Bouchon sans " goût de bouchon " ? Il existe, peut-être !

Utilisé par les Grecs et les Romains pour fermer les amphores, on ne retrouve le liège dans l’histoire du vin, après le cuir, le bois, le tissu…, qu’au début du XVIIe siècle, en même temps que l’arrivée de la bouteille en verre.


Incrédules quant à l’étanchéité du bouchon de liège et refroidis par leurs premières rencontres avec le fameux « goût de bouchon », certains ne se sont pas laissé convaincre facilement et malgré la difficulté extrême à extraire les bouchons de verre poli sans casser la bouteille, ils voyaient dans ce dernier un bouchage de grand luxe (quelques-unes du millésime 1825 de Château Lafite arborent un bouchon d’émeri). C’est donc petit à petit que le bouchon de liège s’est imposé.

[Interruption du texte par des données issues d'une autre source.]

(** The two searches, with their guards. *)
Lemma left_search arr p c (st : St) :
  (c < length arr)%nat →
  ∃ i, (if (0 <? c)%nat then or_ub (scan_left arr p c) else mret c) st = (Ok i, st)
    ∧ (i ≤ c)%nat
    ∧ (∀ x, (i < c)%nat → arr !! i = Some x → key x < p)
    ∧ (∀ x, (0 < i)%nat → arr !! (i - 1)%nat = Some x → p ≤ key x).
Proof.
  intros Hc. destruct (scan_left_spec arr p c ltac:(lia)) as (i & Hi & Hr).
  destruct (Nat.ltb_spec 0 c); [exists i; rewrite Hi; done|].
  exists c. split; [done|]. split; [lia|]. split; intros; lia.
Qed.

Lemma right_search arr p n c (st : St) :
  (c < n ≤ length arr)%nat →
  ∃ i, (if Z.of_nat c <? Z.of_nat n - 1
        then or_ub (scan_right arr p (Z.of_nat n - 1) (S (length arr)) c) else mret c) st
       = (Ok i, st)
    ∧ (c ≤ i < n)%nat
    ∧ (∀ x, (c < i)%nat → arr !! i = Some x → p < key x)
    ∧ (∀ x, (S i < n)%nat → arr !! S i = Some x → key x ≤ p).
Proof.
  intros Hc. destruct (scan_right_spec arr p n (S (length arr)) c) as (i & Hi & Hr); [lia..|].
  destruct (Z.ltb_spec (Z.of_nat c) (Z.of_nat n - 1)); [exists i; rewrite Hi; done|].
  exists c. split; [done|]. split; [lia|]. split; intros; lia.
Qed.

Lemma array_resort_ok arr (n c : nat) x (st : St) :
  arr !! c = Some x → (c < n ≤ length arr)%nat → Z.of_nat n < 2 ^ 64 →
  descending (take (n - 1) (take c arr ++ drop (S c) arr)) →
  ∃ i, placed arr n c x i ∧ array_resort arr n c st = (resort_outcome arr c x i, st).
Proof.
  intros Hx Hc Hn Hs. pose proof (λ k, lookup_delete_at c arr k ltac:(lia)) as Hrest.
  pose proof (insert_at_delete arr c x Hx) as Hid.
  assert (resort_outcome arr c x c = Ok arr) as Hstay.
  { unfold resort_outcome. rewrite bool_decide_true by (by left). by rewrite Hid. }
  unfold array_resort. cbv zeta. destruct (Nat.eqb_spec n 1) as [->|Hn1].
  { exists c. rewrite Hstay. split; [|done]. apply resorted_at; [done|lia|lia|done| |]; intros; lia. }
  erewrite bind_some by exact Hx.
  destruct (left_search arr (key x) c st) as (i & Hi & Hic & Hir & Hil); [lia|].
  run_ok by exact Hi. destruct (Nat.eqb_spec i c) as [->|Hne]; cbn [negb].
  2: { rewrite shift_right_insert_at by (done || lia). exists i.
       assert (placed arr n c x i) as Hr.
       { apply resorted_at; [done|lia|lia|done| |]; intros y Hy; rewrite Hrest;
           (destruct (Nat.ltb_spec (i - 1) c), (Nat.ltb_spec i c); try lia); intros Hy'.
         - by apply Hil.
         - specialize (Hir y ltac:(lia) Hy'). lia. }
       split; [done|]. by apply moved_outcome with n. }
  unfold to_T. rewrite Z.mod_small by lia.
  clear Hi.
  destruct (right_search arr (key x) n c st) as (i & Hi & Hci & Hi2 & Hi3); [lia|].
  run_ok by exact Hi. exists i.
  assert (placed arr n c x i) as Hr.
  { apply resorted_at; [done|lia|lia|done| |]; intros y Hy; rewrite Hrest;
      (destruct (Nat.ltb_spec (i - 1) c), (Nat.ltb_spec i c); try lia); intros Hy'.
    - apply Hil; [lia|]. by replace (c - 1)%nat with (i - 1)%nat by lia.
    - replace (S (i - 1))%nat with i in Hy' by lia. specialize (Hi2 y ltac:(lia) Hy'). lia.
    - by apply Hi3.
    - by apply Hi3. }
  split; [done|]. destruct (Nat.eqb_spec i c) as [->|Hne]; cbn [negb]; [by rewrite Hstay|].
  rewrite shift_left_insert_at by (done || lia). by apply moved_outcome with n.
Qed.

(** C19. When only the item at [c] is out of place among the first [n] items,
    the call puts it in its place: the first [n] items are sorted by
    descending key, the other items keep their order, and nothing behind the
    first [n] items changes.  An item that stays is the end of the call; after
    one that moves the debug build asserts that no item occurs twice, and the
    assertion fails exactly when one does. *)
Theorem array_resort_spec arr (n c : nat) x (st : St) :
  arr !! c = Some x → (c < n ≤ length arr)%nat → Z.of_nat n < 2 ^ 64 →
  descending (take (n - 1) (take c arr ++ drop (S c) arr)) →
  ∃ i, placed arr n c x i ∧ array_resort arr n c st = (resort_outcome arr c x i, st).
Proof. apply array_resort_ok. Qed.
End resort.

(** An item that moves to the right, and one that moves in an array with an
    item twice. *)
Lemma array_resort_spec_witness :
  array_resort (St := unit) (λ x, x) [9; 4; 7; 5; 1] 4 1 tt = (Ok [9; 7; 5; 4; 1], tt)
  ∧ array_resort (St := unit) (λ x, x) [9; 4; 7; 9] 3 1 tt = (Err assert_failed, tt)
  ∧ ∃ i, placed (λ x, x) [9; 4; 7; 5; 1] 4 1 4 i
      ∧ array_resort (St := unit) (λ x, x) [9; 4; 7; 5; 1] 4 1 tt = (resort_outcome [9; 4; 7; 5; 1] 1 4 i, tt).
Proof.
  split; [vm_compute; reflexivity|]. split; [vm_compute; reflexivity|].
  apply (array_resort_spec (λ x, x) [9; 4; 7; 5; 1] 4 1 4 tt).
  - done.
  - cbn. lia.
  - lia.
  - repeat constructor; cbn; lia.
Defined.

(** ** Comparison and hashing of the keys of the hash maps *)

(** [array_eq]; the two arrays have the same length. *)
Fixpoint array_eq (a0 a1 : list Z) : bool :=
  match a0, a1 with
  | v0 :: a0, v1 :: a1 => if negb (v0 =? v1) then false else array_eq a0 a1
  | _, _ => true
  end.

Fixpoint fields_eq (a b : list Range1d) : bool :=
  match a, b with
  | v :: a, _b :: b => if range_ne v _b then false else fields_eq a b
  | _, _ => true
  end.

(** [rule_spec_t_eq]: the comparison of [rule_id] and [priority] is the one of
    the value type. *)
Definition rule_spec_t_eq {V} `{!RuleValue V} (a b : rule_spec_t V) : bool :=
  if negb (rv_eqb (rvalue a) (rvalue b)) then false else fields_eq (fields a) (fields b).

Section hash.
(** [boost::hash_value] and [boost::hash_combine]. *)
Variables (hash_value : Z → Z) (hash_combine : Z → Z → Z).

Definition array_hasher (arr : list Z) : Z :=
  foldl (λ seed v, hash_combine seed (hash_value v)) 0 arr.

Definition rule_spec_t_hasher (k : rule_spec_t RuleValueInt) : Z :=
  let seed :=
    foldl (λ seed v, hash_combine (hash_combine seed (hash_value (low v))) (hash_value (high v)))
          0 (fields k) in
  hash_combine (hash_combine seed (hash_value (rvi_priority (rvalue k))))
               (hash_value (rvi_rule_id (rvalue k))).
End hash.

Lemma array_eq_spec (a b : list Z) : length a = length b → array_eq a b = true ↔ a = b.
Proof.
  revert b. induction a as [|x a IH]; intros [|y b] Hl; try done. cbn in *.
  destruct (Z.eqb_spec x y) as [->|Hn]; cbn; [rewrite IH by lia|]; naive_solver.
Qed.

Lemma fields_eq_spec (a b : list Range1d) :
  length a = length b → fields_eq a b = true ↔ a = b.
Proof.
  revert b. induction a as [|x a IH]; intros [|y b] Hl; try done. cbn in *.
  rewrite range_ne_spec. destruct (range_eq x y) eqn:E; cbn.
  - apply range_eq_spec in E as ->. rewrite IH by lia. naive_solver.
  - split; [done|]. intros [= -> _]. by rewrite (proj2 (range_eq_spec y y) eq_refl) in E.
Qed.

Lemma rule_spec_t_eq_spec {V} `{!RuleValue V, !RuleValueLaws V} (a b : rule_spec_t V) :
  length (fields a) = length (fields b) → rule_spec_t_eq a b = true ↔ a = b.
Proof.
  intros Hl. unfold rule_spec_t_eq. destruct a as [fa va], b as [fb vb]. cbn in *.
  pose proof (rv_eqb_spec va vb) as Hv. destruct (rv_eqb va vb); cbn.
  - rewrite fields_eq_spec by done. naive_solver.
  - naive_solver.
Qed.

(** C36. The keys of the two hash maps are compared by equality, so equal keys
    have equal hashes for every pair of the hash primitives: what the
    containers require of a hasher and a comparator. *)
Theorem hash_maps_keys_ok (hash_value : Z → Z) (hash_combine : Z → Z → Z)
    (m m' : list Z) (a b : rule_spec_t RuleValueInt) :
  length m = length m' → length (fields a) = length (fields b) →
  (array_eq m m' = true ↔ m = m')
  ∧ (rule_spec_t_eq a b = true ↔ a = b)
  ∧ (array_eq m m' = true →
     array_hasher hash_value hash_combine m = array_hasher hash_value hash_combine m')
  ∧ (rule_spec_t_eq a b = true →
     rule_spec_t_hasher hash_value hash_combine a
     = rule_spec_t_hasher hash_value hash_combine b).
Proof.
  intros Hm Hab. rewrite array_eq_spec, rule_spec_t_eq_spec by done. naive_solver.
Qed.

(** Two rules that differ in the identifier only. *)
Definition rule_id1 : rule_spec_t RuleValueInt := mkRule [mkRange 1 2] (RuleValueInt_ctor 5 1).
Definition rule_id2 : rule_spec_t RuleValueInt := mkRule [mkRange 1 2] (RuleValueInt_ctor 5 2).

Lemma hash_maps_keys_ok_witness :
  (array_eq [1; 2] [1; 2] = true ∧ array_eq [1; 2] [1; 3] = false
   ∧ rule_spec_t_eq rule_id1 rule_id2 = false ∧ rule_spec_t_eq rule_id1 (mkRule [mkRange 1 2] (RuleValueInt_ctor 5 1)) = true)
  ∧ (array_eq [1; 2] [1; 2] = true ↔ [1; 2] = [1; 2])
  ∧ (rule_spec_t_eq rule_id1 rule_id2 = true ↔ rule_id1 = rule_id2)
  ∧ (array_eq [1; 2] [1; 2] = true →
     array_hasher (λ x, x) (λ s x, s * 31 + x) [1; 2] = array_hasher (λ x, x) (λ s x, s * 31 + x) [1; 2])
  ∧ (rule_spec_t_eq rule_id1 rule_id2 = true →
     rule_spec_t_hasher (λ x, x) (λ s x, s * 31 + x) rule_id1
     = rule_spec_t_hasher (λ x, x) (λ s x, s * 31 + x) rule_id2).
Proof.
  split; [repeat split; vm_compute; reflexivity|].
  exact (hash_maps_keys_ok (λ x, x) (λ s x, s * 31 + x) [1; 2] [1; 2] rule_id1 rule_id2 eq_refl eq_refl).
Defined.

Aujourd’hui, bouchon à vis, mécanique, en plastique, couronne, de verre…, et il en manque, (re-)font leur apparition. La tentation est grande pour tous les viticulteurs de se tourner vers ces bouchages. Tout d’abord pour ne plus jamais vivre le cauchemar de la bouteille bouchonnée, ensuite pour des raisons financières et enfin pour répondre à des objectifs de modernité ou d’originalité réclamée par quelques marchés.